Chen Jinying, Yu Hong
Department of Quantitative Health Sciences, University of Massachusetts Medical School, Worcester, MA, United States.
Bedford Veterans Affairs Medical Center, Center for Healthcare Organization and Implementation Research, Bedford, MA, United States; Department of Quantitative Health Sciences, University of Massachusetts Medical School, Worcester, MA, United States.
J Biomed Inform. 2017 Apr;68:121-131. doi: 10.1016/j.jbi.2017.02.016. Epub 2017 Mar 4.
Allowing patients to access their own electronic health record (EHR) notes through online patient portals has the potential to improve patient-centered care. However, EHR notes contain abundant medical jargon that can be difficult for patients to comprehend. One way to help patients is to reduce information overload and help them focus on medical terms that matter most to them. Targeted education can then be developed to improve patient EHR comprehension and the quality of care.
The aim of this work was to develop FIT (Finding Important Terms for patients), an unsupervised natural language processing (NLP) system that ranks medical terms in EHR notes based on their importance to patients.
We built FIT on a new unsupervised ensemble ranking model derived from the biased random walk algorithm to combine heterogeneous information resources for ranking candidate terms from each EHR note. Specifically, FIT integrates four single views (rankers) for term importance: patient use of medical concepts, document-level term salience, word co-occurrence based term relatedness, and topic coherence. It also incorporates partial information of term importance as conveyed by terms' unfamiliarity levels and semantic types. We evaluated FIT on 90 expert-annotated EHR notes and used the four single-view rankers as baselines. In addition, we implemented three benchmark unsupervised ensemble ranking methods as strong baselines.
FIT achieved 0.885 AUC-ROC for ranking candidate terms from EHR notes to identify important terms.
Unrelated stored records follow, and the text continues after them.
(** Against exact arithmetic the sampled index is the exact floor or
    one less, as long as the product of the two lengths is at most
    2^51. *)
Lemma sourceIndex_near_exact p N i :
  (0 < p)%Z -> (0 < N)%Z -> (Z.of_nat i < p)%Z -> (N * p <= 2 ^ 51)%Z ->
  let exact := Qfloor (inject_Z (Z.of_nat i) / inject_Z p * inject_Z N) in
  (exact - 1 <= Qfloor (sourceIndex p N i) <= exact)%Z.
Proof.
  intros Hp HN Hi Hprod exact.
  destruct i as [|i'].
  { rewrite sourceIndex_0. unfold exact.
    rewrite (Qfloor_comp _ 0) by (change (inject_Z (Z.of_nat 0)) with 0;
                                   unfold Qdiv; ring).
    change (Qfloor 0) with 0%Z. lia. }
  set (I := Z.of_nat (S i')) in *.
  assert (HI : (1 <= I)%Z) by (unfold I; lia).
  set (Iq := inject_Z I). set (Pq := inject_Z p). set (Nq := inject_Z N).
  assert (HIq : 1 <= Iq)
    by (change 1 with (inject_Z 1); unfold Iq; rewrite <- Zle_Qle; lia).
  assert (HPq : 1 <= Pq)
    by (change 1 with (inject_Z 1); unfold Pq; rewrite <- Zle_Qle; lia).
  assert (HNq : 1 <= Nq)
    by (change 1 with (inject_Z 1); unfold Nq; rewrite <- Zle_Qle; lia).
  assert (HIP : Iq + 1 <= Pq).
  { change 1 with (inject_Z 1). unfold Iq, Pq.
    rewrite <- inject_Z_plus, <- Zle_Qle. lia. }
  assert (HNP : Nq * Pq <= inject_Z (2 ^ 51))
    by (unfold Nq, Pq; rewrite <- inject_Z_mult, <- Zle_Qle; exact Hprod).
  assert (T51 : inject_Z (2 ^ 51) * pow2 (-53) == 1 # 4)
    by (vm_compute; reflexivity).
  assert (T51' : pow2 (-51) * inject_Z (2 ^ 51) == 1) by (vm_compute; reflexivity).
  assert (T52 : pow2 (-52) == (1 # 2) * pow2 (-51)) by (vm_compute; reflexivity).
  assert (Hu : 0 < pow2 (-53)) by apply pow2_pos.
  assert (Hu2 : pow2 (-53) <= 1 # 2) by (vm_compute; discriminate).
  pose proof (pow2_pos (-51)) as H51.
  set (u := pow2 (-53)) in *.
  set (w := / Pq).
  assert (Hw : w * Pq == 1) by (unfold w; field; lra).
  assert (Hw0 : 0 < w) by (unfold w; apply Qinv_lt_0_compat; lra).
  set (a := Iq / Pq).
  assert (Ha : a == Iq * w) by reflexivity.
  assert (Ha1 : a + w <= 1).
  { rewrite Ha. assert ((Iq + 1) * w <= Pq * w)
      by (apply Qmult_le_compat_r; lra).
    rewrite (Qmult_comm Pq) in H. lra. }
  assert (Haw : w <= a).
  { rewrite Ha. assert (1 * w <= Iq * w) by (apply Qmult_le_compat_r; lra).
    lra. }
  assert (HPq51 : Pq <= inject_Z (2 ^ 51)).
  { eapply Qle_trans; [|exact HNP].
    assert (1 * Pq <= Nq * Pq) by (apply Qmult_le_compat_r; lra). lra. }
  assert (Hw51 : pow2 (-51) <= w).
  { assert (pow2 (-51) * Pq <= pow2 (-51) * inject_Z (2 ^ 51)).
    { rewrite !(Qmult_comm (pow2 (-51))). apply Qmult_le_compat_r; lra. }
    assert (pow2 (-51) * Pq * w <= 1 * w)
      by (apply Qmult_le_compat_r; lra).
    assert (pow2 (-51) * Pq * w == pow2 (-51))
      by (rewrite <- Qmult_assoc, (Qmult_comm Pq), Hw; ring).
    lra. }
  assert (Ha0 : 0 < a) by lra.
  (* the quotient *)
  assert (Bq : (-1022 <= binade a)%Z).
  { assert (-51 <= binade a)%Z by (apply binade_lower; lra). lia. }
  destruct (round_relative_error a Ha0 Bq) as [Q1 Q2]. fold u in Q1, Q2.
  set (q := round a) in *.
  assert (Hau : 0 <= a * u /\ a * u <= u /\ a * u <= (1 # 2) * a).
  { split; [apply Qmult_le_0_compat; lra|]. split.
    - assert (a * u <= 1 * u) by (apply Qmult_le_compat_r; lra). lra.
    - rewrite (Qmult_comm a u).
      apply Qmult_le_compat_r; lra. }
  destruct Hau as [Au0 [Au1 Au2]].
  (* the product *)
  set (x := a * Nq).
  set (z := q * Nq).
  assert (HuN : 0 <= u * Nq /\ u * Nq <= (1 # 4) * w).
  { split; [apply Qmult_le_0_compat; lra|].
    assert (Nq * Pq * w <= inject_Z (2 ^ 51) * w)
      by (apply Qmult_le_compat_r; lra).
    assert (Nq * Pq * w == Nq)
      by (rewrite <- Qmult_assoc, (Qmult_comm Pq), Hw; ring).
    assert (Nq * u <= inject_Z (2 ^ 51) * w * u)
      by (apply Qmult_le_compat_r; lra).
    assert (inject_Z (2 ^ 51) * w * u == (1 # 4) * w).
    { rewrite <- T51. ring. }
    rewrite (Qmult_comm u). lra. }
  destruct HuN as [UN0 UN1].
  assert (Hz : x - u * Nq <= z /\ z <= x + u * Nq).
  { unfold x, z. split.
    - assert ((a - u) * Nq <= q * Nq) by (apply Qmult_le_compat_r; lra).
      assert ((a - u) * Nq == a * Nq - u * Nq) by ring. lra.
    - assert (q * Nq <= (a + u) * Nq) by (apply Qmult_le_compat_r; lra).
      assert ((a + u) * Nq == a * Nq + u * Nq) by ring. lra. }
  destruct Hz as [Z1 Z2].
  assert (Hx : 0 < x /\ x <= Nq).
  { unfold x. split; [apply Qmult_lt_0_compat; lra|].
    assert (a * Nq <= 1 * Nq) by (apply Qmult_le_compat_r; lra). lra. }
  destruct Hx as [X0 X1].
  assert (Hq52 : pow2 (-52) <= q) by lra.
  assert (Hz52 : pow2 (-52) <= z).
  { unfold z. assert (q * 1 <= q * Nq).
    { rewrite !(Qmult_comm q). apply Qmult_le_compat_r; lra. }
    lra. }
  assert (Hz0 : 0 < z) by (pose proof (pow2_pos (-52)); lra).
  assert (Bz : (-1022 <= binade z)%Z).
  { assert (-52 <= binade z)%Z by (apply binade_lower; lra). lia. }
  destruct (round_relative_error z Hz0 Bz) as [Y1 Y2]. fold u in Y1, Y2.
  set (y := round z) in *.
  assert (Hzu : 0 <= z * u /\ z * u <= 2 * (u * Nq)).
  { split; [apply Qmult_le_0_compat; lra|].
    assert (z <= 2 * Nq) by lra.
    assert (z * u <= 2 * Nq * u) by (apply Qmult_le_compat_r; lra).
    assert (2 * Nq * u == 2 * (u * Nq)) by ring. lra. }
  destruct Hzu as [ZU0 ZU1].
  (* the exact quotient *)
  set (k := (I * N / p)%Z).
  assert (Hk : (k * p <= I * N <= k * p + p - 1)%Z).
  { unfold k. pose proof (Z.mul_div_le (I * N) p Hp).
    pose proof (Z.mul_succ_div_gt (I * N) p Hp). lia. }
  assert (Hexact : exact = k).
  { unfold exact, k. fold I. rewrite Zdiv_Qdiv. apply Qfloor_comp.
    rewrite inject_Z_mult. fold Iq Pq Nq. field. lra. }
  assert (Hxw : x == inject_Z (I * N) * w).
  { unfold x. rewrite Ha, inject_Z_mult. fold Iq Nq. ring. }
  assert (K1 : inject_Z k <= x).
  { rewrite Hxw.
    assert (inject_Z (k * p) * w <= inject_Z (I * N) * w).
    { apply Qmult_le_compat_r; [rewrite <- Zle_Qle; lia | lra]. }
    assert (inject_Z (k * p) * w == inject_Z k).
    { rewrite inject_Z_mult. fold Pq.
      rewrite <- Qmult_assoc, (Qmult_comm Pq), Hw. ring. }
    lra. }
  assert (K2 : x <= inject_Z k + 1 - w).
  { rewrite Hxw.
    assert (inject_Z (I * N) * w <= inject_Z (k * p + p - 1) * w).
    { apply Qmult_le_compat_r; [rewrite <- Zle_Qle; lia | lra]. }
    assert (inject_Z (k * p + p - 1) * w == inject_Z k + 1 - w).
    { unfold Z.sub. rewrite !inject_Z_plus, inject_Z_mult, inject_Z_opp.
      fold Pq. change (inject_Z 1) with 1.
      transitivity (inject_Z k * (w * Pq) + w * Pq - w); [ring|].
      rewrite Hw. ring. }
    lra. }
  assert (E : Qfloor (sourceIndex p N (S i')) = Qfloor y).
  { unfold sourceIndex, Math_floor. rewrite Qfloor_Z. reflexivity. }
  rewrite E, Hexact. split.
  - rewrite <- (Qfloor_Z (k - 1)). apply Qfloor_resp_le.
    unfold Z.sub. rewrite inject_Z_plus, inject_Z_opp.
    change (inject_Z 1) with 1. lra.
  - assert (Qfloor y < k + 1)%Z; [|lia].
    apply Qfloor_lt_Z. rewrite inject_Z_plus. change (inject_Z 1) with 1.
    lra.
Qed.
When including term identification, the performance of FIT for identifying important terms from EHR notes was 0.813 AUC-ROC. Both performance scores significantly exceeded the corresponding scores from the four single rankers (P<0.001). FIT also outperformed the three ensemble rankers for most metrics. Its performance is relatively insensitive to its parameter.
FIT can automatically identify EHR terms important to patients. It may help develop future interventions to improve quality of care. By using unsupervised learning as well as a robust and flexible framework for information fusion, FIT can be readily applied to other domains and applications.
允许患者通过在线患者门户访问自己的电子健康记录(EHR)笔记有改善以患者为中心的护理的潜力。然而,EHR笔记包含大量医学术语,患者可能难以理解。帮助患者的一种方法是减少信息过载,并帮助他们专注于对他们最重要的医学术语。然后可以开展有针对性的教育,以提高患者对EHR的理解以及护理质量。
这项工作的目的是开发FIT(为患者查找重要术语),这是一种无监督自然语言处理(NLP)系统,可根据医学术语对患者的重要性对EHR笔记中的医学术语进行排名。
我们基于从有偏随机游走算法派生的新无监督集成排名模型构建了FIT,以组合异构信息资源,对每个EHR笔记中的候选术语进行排名。具体而言,FIT整合了四个用于术语重要性的单视图(排名器):患者对医学概念的使用、文档级术语显著性、基于词共现的术语相关性和主题连贯性。它还纳入了由术语的不熟悉程度和语义类型传达的术语重要性的部分信息。我们在90份专家注释的EHR笔记上评估了FIT,并将四个单视图排名器用作基线。此外,我们实施了三种基准无监督集成排名方法作为强基线。
FIT在对EHR笔记中的候选术语进行排名以识别重要术语方面实现了0.885的AUC-ROC。当包括术语识别时,FIT从EHR笔记中识别重要术语的性能为0.813 AUC-ROC。这两个性能分数均显著超过四个单排名器的相应分数(P<0.001)。在大多数指标上,FIT也优于三个集成排名器。其性能对其参数相对不敏感。
FIT可以自动识别对患者重要的EHR术语。它可能有助于开发未来的干预措施以提高护理质量。通过使用无监督学习以及强大且灵活的信息融合框架,FIT可以很容易地应用于其他领域和应用。